### TASK REQUIREMENTS
Below are the entries; give again exactly the lines from the one mentioning "Definition insert (m" through the one mentioning "(** * vllm/v1/kv_cache_interface.py: the", inclusive.

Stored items
_ _ _ _

(* ===== verification/BlockPool.v ===== *)
(** * vllm/v1/core/block_pool.py

    [BlockHashToBlockMap], the prefix-cache index, and [BlockPool], which owns the
    block objects, the free queue and the index.  The pool is verified against the
    interface [FreeQueueLaws] of the queue. *)

From stdpp Require Import base tactics option list gmap strings.
From Stdlib Require Import ZArith Lia QArith.
From S2P Require Import Prelude KVCacheUtils Request BlockHash.
Local Open Scope Z_scope.

(** ** BlockHashToBlockMap *)

(** [KVCacheBlock | dict[int, KVCacheBlock]] *)
Inductive cached_blocks := Single (b : bref) | Multi (d : list (Z * bref)).

Module BlockMap.
Section ops.
(** [block.block_id] *)
Context (bid : bref → Z).

Definition get_one_block (m : gmap bytes cached_blocks) (key : bytes) : result (option bref) :=
  match m !! key with
  | None => Ok None
  | Some (Single b) => Ok (Some b)
  | Some (Multi d) => match d with [] => Raise StopIteration | (_, b) :: _ => Ok (Some b) end
  end.

Definition insert (m : gmap bytes cached_blocks) (key : bytes) (block : bref) : gmap bytes cached_blocks :=
  match m !! key with
  | None => <[key := Single block]> m
  | Some (Single b) => <[key := Multi (OD.set (bid block) block (OD.set (bid b) b []))]> m
  | Some (Multi d) => <[key := Multi (OD.set (bid block) block d)]> m
  end.
(* ===== verification/KVCacheInterface.v ===== *)
(** * vllm/v1/kv_cache_interface.py: the formats of the KV cache

    The dataclasses that describe the cache of one layer, their page and memory
    sizes, and the merging of the layers of a group into one spec. *)

From stdpp Require Import base tactics option list gmap strings.
From Stdlib Require Import ZArith Lia.
From S2P Require Import Prelude.
Local Open Scope Z_scope.

(** [vllm.utils.math_utils.cdiv] *)
Definition cdiv (a b : Z) : Z := - (a / - b).

Lemma cdiv_spec a b : 0 < b → cdiv a b = (a + b - 1) / b.
Proof.
  intros Hb. unfold cdiv. pose proof (Z.div_mod a (- b) ltac:(lia)). pose proof (Z.mod_neg_bound a (- b) ltac:(lia)).
  apply Z.div_unique with (r := a mod (- b) + b - 1); lia.
Qed.

Lemma cdiv_bounds a b : 0 < b → (cdiv a b - 1) * b < a ≤ cdiv a b * b.
Proof.
  intros Hb. rewrite cdiv_spec by done. pose proof (Z.div_mod (a + b - 1) b ltac:(lia)).
  pose proof (Z.mod_pos_bound (a + b - 1) b Hb). nia.
Qed.

Lemma cdiv_le a b c : 0 < b → cdiv a b ≤ c ↔ a ≤ c * b.
Proof. intros Hb. pose proof (cdiv_bounds a b Hb). split; nia. Qed.

Lemma cdiv_mono a a' b : 0 < b → a ≤ a' → cdiv a b ≤ cdiv a' b.
Proof. intros Hb Ha. apply cdiv_le; [done|]. pose proof (cdiv_bounds a' b Hb). lia. Qed.

Lemma cdiv_nonneg a b : 0 < b → 0 ≤ a → 0 ≤ cdiv a b.
Proof. intros Hb Ha. pose proof (cdiv_bounds a b Hb). nia. Qed.

(** ** The specs *)

(** The fields of [AttentionSpec]; a [torch.dtype] is named by a string. *)
Record AttentionFields := mkAttn { num_kv_heads : Z; head_size : Z; dtype : string }.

_ _ _ _

### ANSWER BOX
Definition insert (m : gmap bytes cached_blocks) (key : bytes) (block : bref) : gmap bytes cached_blocks :=
  match m !! key with
  | None => <[key := Single block]> m
  | Some (Single b) => <[key := Multi (OD.set (bid block) block (OD.set (bid b) b []))]> m
  | Some (Multi d) => <[key := Multi (OD.set (bid block) block d)]> m
  end.
(* ===== verification/KVCacheInterface.v ===== *)
(** * vllm/v1/kv_cache_interface.py: the formats of the KV cache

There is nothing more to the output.